## TASK PROMPT
Search term "NavigationInitErrorCode": copy each line of the records that contains it.

## DATA PROVIDED
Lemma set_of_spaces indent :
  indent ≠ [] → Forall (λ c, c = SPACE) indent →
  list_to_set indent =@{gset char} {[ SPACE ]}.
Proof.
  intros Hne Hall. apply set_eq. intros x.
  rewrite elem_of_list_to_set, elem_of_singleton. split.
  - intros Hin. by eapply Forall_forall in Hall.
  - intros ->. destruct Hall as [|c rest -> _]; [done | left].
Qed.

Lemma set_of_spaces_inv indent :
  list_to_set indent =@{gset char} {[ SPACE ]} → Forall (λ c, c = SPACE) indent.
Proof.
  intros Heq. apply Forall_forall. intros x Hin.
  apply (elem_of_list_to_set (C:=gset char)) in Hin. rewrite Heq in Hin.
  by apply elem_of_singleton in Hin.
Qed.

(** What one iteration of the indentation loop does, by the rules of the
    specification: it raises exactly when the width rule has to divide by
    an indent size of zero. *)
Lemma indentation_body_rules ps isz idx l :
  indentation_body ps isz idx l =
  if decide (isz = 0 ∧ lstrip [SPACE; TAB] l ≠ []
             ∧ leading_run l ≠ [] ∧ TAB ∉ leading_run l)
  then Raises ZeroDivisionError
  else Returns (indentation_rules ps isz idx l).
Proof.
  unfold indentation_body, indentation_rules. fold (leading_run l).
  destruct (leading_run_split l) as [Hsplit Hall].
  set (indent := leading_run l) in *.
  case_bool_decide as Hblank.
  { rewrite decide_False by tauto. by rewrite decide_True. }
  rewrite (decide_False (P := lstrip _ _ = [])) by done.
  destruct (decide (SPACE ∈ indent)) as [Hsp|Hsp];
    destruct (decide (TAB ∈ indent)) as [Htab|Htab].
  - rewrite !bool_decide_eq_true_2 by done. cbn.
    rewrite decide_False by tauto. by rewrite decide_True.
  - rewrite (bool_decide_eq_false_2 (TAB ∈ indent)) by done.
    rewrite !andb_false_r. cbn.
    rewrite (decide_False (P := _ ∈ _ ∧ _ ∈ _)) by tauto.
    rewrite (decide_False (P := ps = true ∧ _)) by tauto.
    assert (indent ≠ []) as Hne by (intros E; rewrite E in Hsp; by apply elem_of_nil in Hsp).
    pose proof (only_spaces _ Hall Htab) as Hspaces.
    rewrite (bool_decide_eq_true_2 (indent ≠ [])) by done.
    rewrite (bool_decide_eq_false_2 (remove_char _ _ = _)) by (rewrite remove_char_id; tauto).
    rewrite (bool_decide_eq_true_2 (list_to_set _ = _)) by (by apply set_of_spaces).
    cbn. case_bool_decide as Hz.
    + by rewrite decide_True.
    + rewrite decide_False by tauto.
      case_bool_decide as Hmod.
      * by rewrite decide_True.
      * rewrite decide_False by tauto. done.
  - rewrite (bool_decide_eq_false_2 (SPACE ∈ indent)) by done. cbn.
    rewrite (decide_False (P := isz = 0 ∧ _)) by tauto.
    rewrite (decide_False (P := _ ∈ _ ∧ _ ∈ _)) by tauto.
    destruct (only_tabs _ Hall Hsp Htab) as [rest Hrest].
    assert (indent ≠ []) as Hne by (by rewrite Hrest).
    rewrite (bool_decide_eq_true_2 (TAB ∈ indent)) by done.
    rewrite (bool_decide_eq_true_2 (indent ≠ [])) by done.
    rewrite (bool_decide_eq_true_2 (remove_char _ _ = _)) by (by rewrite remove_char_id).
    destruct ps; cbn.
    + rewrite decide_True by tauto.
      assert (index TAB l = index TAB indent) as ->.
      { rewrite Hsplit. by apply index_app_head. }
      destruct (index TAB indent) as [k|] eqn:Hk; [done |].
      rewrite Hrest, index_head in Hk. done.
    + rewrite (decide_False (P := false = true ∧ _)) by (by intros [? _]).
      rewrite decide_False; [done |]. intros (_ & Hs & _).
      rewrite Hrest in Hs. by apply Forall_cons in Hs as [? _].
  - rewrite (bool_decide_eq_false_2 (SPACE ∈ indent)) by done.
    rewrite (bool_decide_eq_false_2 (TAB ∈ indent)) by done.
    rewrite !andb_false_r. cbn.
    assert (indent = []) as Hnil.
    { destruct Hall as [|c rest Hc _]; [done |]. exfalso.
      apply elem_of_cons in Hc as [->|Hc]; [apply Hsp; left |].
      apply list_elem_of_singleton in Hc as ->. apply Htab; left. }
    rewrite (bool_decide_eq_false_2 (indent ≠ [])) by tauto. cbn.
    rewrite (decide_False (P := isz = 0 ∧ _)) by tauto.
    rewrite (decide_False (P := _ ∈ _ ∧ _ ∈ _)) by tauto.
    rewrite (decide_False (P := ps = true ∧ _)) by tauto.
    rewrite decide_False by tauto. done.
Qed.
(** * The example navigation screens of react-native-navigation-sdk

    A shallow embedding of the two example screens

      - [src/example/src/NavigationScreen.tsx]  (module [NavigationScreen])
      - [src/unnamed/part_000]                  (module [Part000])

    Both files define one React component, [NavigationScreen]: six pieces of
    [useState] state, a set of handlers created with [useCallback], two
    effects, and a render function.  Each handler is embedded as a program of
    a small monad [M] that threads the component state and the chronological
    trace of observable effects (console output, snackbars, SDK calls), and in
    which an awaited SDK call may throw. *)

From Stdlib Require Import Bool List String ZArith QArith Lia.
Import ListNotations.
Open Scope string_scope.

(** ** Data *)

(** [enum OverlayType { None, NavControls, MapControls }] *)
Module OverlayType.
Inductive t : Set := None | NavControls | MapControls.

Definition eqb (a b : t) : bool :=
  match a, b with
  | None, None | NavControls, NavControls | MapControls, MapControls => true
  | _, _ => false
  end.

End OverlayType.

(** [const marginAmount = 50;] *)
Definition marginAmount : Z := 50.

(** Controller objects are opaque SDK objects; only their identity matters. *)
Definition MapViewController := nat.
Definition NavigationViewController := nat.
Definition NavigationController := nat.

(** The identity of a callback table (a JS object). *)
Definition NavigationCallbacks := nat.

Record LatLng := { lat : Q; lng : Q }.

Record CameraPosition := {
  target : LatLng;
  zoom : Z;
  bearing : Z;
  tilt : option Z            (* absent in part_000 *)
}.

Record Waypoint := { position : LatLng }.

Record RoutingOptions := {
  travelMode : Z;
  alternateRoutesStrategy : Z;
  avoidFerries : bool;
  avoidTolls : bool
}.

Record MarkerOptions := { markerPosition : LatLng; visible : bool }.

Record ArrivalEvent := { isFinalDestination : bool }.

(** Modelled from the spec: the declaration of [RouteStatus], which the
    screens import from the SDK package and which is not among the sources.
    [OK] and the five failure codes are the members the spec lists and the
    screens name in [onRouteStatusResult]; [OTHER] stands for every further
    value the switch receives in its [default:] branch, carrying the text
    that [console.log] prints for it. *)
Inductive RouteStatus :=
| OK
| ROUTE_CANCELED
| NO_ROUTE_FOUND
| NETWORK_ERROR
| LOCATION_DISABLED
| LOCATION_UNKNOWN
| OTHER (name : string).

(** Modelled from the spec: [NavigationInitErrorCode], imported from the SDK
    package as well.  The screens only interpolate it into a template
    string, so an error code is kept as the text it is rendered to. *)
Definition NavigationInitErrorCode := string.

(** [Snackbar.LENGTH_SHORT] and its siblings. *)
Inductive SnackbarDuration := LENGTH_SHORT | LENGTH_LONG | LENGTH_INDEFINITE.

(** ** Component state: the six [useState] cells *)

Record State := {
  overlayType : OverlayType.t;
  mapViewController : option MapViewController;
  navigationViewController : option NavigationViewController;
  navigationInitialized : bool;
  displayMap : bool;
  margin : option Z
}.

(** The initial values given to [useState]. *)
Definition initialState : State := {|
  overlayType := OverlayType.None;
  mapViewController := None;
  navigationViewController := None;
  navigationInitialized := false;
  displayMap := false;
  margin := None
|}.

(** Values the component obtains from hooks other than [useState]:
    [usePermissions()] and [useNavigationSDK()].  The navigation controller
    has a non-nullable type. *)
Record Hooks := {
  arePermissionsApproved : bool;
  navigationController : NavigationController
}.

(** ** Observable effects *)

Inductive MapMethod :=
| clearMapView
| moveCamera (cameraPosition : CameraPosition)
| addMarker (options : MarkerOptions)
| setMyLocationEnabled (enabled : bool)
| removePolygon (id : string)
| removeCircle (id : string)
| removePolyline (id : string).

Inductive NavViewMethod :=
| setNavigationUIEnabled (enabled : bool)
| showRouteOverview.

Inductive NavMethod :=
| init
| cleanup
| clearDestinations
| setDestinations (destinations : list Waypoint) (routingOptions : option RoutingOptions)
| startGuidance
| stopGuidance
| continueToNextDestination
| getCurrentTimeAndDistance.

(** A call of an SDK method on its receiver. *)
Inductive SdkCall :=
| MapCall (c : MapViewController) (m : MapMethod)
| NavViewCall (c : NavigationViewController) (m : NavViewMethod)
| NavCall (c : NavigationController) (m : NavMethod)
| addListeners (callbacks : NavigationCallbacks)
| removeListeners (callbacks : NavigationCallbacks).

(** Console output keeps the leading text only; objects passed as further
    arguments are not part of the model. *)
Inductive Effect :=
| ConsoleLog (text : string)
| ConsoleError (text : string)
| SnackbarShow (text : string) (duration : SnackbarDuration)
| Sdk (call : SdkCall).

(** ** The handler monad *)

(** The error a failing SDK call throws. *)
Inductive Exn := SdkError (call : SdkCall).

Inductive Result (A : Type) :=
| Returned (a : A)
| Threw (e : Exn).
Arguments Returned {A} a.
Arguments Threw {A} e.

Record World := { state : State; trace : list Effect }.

## ANSWER TO THE EXERCISE
(** Modelled from the spec: [NavigationInitErrorCode], imported from the SDK
Definition NavigationInitErrorCode := string.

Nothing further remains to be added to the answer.